◆ RECORDS FOR THE EXERCISE ◆
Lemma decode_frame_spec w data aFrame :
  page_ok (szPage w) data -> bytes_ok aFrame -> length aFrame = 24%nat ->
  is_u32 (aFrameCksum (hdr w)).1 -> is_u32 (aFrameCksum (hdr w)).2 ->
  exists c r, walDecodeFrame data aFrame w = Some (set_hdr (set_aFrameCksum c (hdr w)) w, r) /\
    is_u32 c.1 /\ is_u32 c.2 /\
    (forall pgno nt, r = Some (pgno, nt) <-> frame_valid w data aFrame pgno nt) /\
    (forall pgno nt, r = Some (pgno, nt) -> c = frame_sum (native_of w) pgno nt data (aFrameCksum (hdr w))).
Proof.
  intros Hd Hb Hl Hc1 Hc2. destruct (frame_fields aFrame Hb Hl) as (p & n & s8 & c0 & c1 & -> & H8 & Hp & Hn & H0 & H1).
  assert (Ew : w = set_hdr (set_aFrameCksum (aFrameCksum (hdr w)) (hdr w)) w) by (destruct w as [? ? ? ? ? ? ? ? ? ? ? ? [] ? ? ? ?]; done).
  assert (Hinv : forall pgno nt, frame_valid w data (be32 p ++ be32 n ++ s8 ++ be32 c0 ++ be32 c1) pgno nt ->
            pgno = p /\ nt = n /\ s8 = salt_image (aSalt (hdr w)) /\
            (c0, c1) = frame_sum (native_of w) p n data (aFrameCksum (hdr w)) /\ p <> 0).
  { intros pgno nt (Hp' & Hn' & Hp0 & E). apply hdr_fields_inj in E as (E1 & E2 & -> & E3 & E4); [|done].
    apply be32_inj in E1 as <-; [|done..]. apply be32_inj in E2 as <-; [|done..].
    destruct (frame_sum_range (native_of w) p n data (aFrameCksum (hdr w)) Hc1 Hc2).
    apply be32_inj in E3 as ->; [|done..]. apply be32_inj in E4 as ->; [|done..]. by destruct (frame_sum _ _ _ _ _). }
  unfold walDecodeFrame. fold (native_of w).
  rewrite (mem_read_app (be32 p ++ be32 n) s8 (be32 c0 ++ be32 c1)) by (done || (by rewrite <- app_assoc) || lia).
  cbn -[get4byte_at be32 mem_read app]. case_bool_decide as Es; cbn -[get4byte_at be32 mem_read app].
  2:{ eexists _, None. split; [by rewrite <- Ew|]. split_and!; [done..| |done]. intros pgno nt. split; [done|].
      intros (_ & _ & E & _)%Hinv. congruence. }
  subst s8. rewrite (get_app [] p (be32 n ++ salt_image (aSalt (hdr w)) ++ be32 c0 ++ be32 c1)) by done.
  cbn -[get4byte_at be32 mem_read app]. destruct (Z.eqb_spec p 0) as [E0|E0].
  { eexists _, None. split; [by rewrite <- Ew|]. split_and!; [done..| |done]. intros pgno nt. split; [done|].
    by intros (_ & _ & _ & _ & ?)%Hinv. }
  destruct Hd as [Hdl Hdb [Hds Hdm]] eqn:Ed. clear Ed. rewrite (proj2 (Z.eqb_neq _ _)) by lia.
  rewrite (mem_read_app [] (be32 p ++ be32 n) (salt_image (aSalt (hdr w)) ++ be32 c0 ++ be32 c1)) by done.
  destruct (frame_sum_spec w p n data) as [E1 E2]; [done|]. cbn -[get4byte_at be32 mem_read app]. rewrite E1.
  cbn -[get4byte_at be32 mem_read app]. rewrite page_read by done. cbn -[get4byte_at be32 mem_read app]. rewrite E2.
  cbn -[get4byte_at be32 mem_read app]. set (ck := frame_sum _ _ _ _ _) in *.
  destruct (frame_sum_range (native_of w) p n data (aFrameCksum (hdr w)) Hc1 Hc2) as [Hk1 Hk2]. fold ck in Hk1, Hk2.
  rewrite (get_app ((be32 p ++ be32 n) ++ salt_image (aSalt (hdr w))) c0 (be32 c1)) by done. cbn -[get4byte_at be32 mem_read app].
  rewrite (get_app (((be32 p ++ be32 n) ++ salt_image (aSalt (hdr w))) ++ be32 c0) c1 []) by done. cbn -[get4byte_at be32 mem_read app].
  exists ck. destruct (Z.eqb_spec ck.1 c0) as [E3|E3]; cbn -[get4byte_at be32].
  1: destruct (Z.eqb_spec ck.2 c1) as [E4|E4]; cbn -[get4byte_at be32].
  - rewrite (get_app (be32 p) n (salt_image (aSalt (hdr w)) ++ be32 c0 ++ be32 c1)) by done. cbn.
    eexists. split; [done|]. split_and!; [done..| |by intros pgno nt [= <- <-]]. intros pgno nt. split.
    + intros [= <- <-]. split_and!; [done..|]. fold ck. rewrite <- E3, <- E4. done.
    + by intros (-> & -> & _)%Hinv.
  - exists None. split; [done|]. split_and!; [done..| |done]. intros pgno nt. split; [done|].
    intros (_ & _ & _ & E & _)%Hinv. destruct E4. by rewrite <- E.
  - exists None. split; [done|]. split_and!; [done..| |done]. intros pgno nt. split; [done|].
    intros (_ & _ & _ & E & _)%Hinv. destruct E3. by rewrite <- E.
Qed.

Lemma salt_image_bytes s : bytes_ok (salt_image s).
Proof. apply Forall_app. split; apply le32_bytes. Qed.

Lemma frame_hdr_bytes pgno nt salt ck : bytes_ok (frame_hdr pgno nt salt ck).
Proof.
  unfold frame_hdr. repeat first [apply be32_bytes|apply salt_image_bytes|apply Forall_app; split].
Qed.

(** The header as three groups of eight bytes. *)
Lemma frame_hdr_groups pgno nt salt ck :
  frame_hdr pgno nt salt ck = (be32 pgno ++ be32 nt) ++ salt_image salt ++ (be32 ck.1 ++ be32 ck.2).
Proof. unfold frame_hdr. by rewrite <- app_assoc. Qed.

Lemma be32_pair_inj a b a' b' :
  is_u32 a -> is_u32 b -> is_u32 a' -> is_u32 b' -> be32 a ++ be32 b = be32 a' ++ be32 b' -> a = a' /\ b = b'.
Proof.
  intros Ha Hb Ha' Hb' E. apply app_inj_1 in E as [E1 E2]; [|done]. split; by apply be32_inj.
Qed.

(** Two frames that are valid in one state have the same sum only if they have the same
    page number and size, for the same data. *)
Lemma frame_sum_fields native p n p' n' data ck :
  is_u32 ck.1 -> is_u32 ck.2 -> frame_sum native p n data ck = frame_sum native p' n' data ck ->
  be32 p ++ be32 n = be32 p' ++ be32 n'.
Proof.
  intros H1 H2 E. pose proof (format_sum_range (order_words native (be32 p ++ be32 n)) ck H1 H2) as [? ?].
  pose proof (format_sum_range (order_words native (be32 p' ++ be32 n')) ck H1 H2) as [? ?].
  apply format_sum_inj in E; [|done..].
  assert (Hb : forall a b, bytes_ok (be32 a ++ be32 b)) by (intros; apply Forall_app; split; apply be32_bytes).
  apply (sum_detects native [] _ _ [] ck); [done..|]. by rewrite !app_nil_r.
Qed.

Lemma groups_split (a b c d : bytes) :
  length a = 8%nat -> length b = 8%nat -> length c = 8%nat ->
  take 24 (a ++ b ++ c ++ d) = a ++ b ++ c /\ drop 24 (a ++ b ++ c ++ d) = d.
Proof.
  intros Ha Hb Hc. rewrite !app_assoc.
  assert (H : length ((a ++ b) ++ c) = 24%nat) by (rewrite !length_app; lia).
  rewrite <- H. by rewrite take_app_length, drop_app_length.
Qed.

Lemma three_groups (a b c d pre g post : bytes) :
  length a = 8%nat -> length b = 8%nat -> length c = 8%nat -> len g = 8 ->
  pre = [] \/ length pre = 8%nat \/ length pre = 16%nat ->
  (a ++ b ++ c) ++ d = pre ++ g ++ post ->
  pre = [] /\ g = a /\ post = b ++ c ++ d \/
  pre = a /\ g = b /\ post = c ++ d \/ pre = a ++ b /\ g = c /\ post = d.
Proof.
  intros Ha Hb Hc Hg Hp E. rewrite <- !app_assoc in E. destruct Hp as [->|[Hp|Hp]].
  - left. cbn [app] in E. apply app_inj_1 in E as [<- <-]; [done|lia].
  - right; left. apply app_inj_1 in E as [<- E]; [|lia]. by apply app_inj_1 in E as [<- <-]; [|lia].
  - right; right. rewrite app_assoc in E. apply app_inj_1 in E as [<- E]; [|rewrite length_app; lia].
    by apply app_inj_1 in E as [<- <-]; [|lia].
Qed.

==

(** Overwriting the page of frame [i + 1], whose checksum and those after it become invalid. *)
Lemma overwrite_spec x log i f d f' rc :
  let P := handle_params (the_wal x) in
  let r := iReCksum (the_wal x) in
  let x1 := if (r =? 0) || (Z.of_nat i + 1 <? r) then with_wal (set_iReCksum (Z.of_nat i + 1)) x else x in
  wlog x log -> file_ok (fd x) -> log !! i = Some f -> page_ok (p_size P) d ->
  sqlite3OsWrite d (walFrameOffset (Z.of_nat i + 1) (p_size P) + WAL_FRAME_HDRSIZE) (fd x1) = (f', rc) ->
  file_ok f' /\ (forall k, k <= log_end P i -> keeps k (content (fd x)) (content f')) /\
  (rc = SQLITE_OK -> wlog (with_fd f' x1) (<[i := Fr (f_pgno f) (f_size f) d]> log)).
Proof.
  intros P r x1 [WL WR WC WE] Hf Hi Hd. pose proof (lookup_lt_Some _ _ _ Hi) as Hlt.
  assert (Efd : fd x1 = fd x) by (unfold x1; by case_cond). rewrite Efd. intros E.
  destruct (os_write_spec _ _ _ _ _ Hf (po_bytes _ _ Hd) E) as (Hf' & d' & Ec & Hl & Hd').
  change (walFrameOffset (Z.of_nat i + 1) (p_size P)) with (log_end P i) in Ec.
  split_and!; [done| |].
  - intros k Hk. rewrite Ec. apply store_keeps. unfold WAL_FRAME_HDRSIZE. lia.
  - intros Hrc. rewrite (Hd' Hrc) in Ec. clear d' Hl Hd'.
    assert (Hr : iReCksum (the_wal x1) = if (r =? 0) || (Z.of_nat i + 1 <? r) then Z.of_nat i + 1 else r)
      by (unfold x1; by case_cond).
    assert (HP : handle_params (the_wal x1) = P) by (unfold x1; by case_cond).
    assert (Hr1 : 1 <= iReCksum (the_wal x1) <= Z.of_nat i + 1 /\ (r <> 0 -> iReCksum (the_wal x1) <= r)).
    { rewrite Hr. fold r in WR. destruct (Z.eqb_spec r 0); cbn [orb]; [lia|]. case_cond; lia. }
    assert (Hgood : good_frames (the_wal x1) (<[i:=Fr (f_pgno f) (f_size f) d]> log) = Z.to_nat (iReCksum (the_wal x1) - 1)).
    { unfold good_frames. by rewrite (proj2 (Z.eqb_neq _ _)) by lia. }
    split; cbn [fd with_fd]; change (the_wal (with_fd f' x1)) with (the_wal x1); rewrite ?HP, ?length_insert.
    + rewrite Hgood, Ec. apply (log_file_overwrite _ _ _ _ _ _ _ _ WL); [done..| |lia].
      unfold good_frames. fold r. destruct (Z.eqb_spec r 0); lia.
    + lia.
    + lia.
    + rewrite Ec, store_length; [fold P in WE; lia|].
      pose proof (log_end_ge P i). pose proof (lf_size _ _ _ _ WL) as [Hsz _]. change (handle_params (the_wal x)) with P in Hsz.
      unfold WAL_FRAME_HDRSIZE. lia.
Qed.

◆ PROBLEM DESCRIPTION ◆
Using the entries above, give back exactly the line containing "(forall pgno nt, r = Some (pgno, nt) ->", the line containing "intros Hd Hb", and every line between them, and nothing else.

◆ OUTPUT FOR THIS TASK ◆
    (forall pgno nt, r = Some (pgno, nt) -> c = frame_sum (native_of w) pgno nt data (aFrameCksum (hdr w))).
Proof.
  intros Hd Hb Hl Hc1 Hc2. destruct (frame_fields aFrame Hb Hl) as (p & n & s8 & c0 & c1 & -> & H8 & Hp & Hn & H0 & H1).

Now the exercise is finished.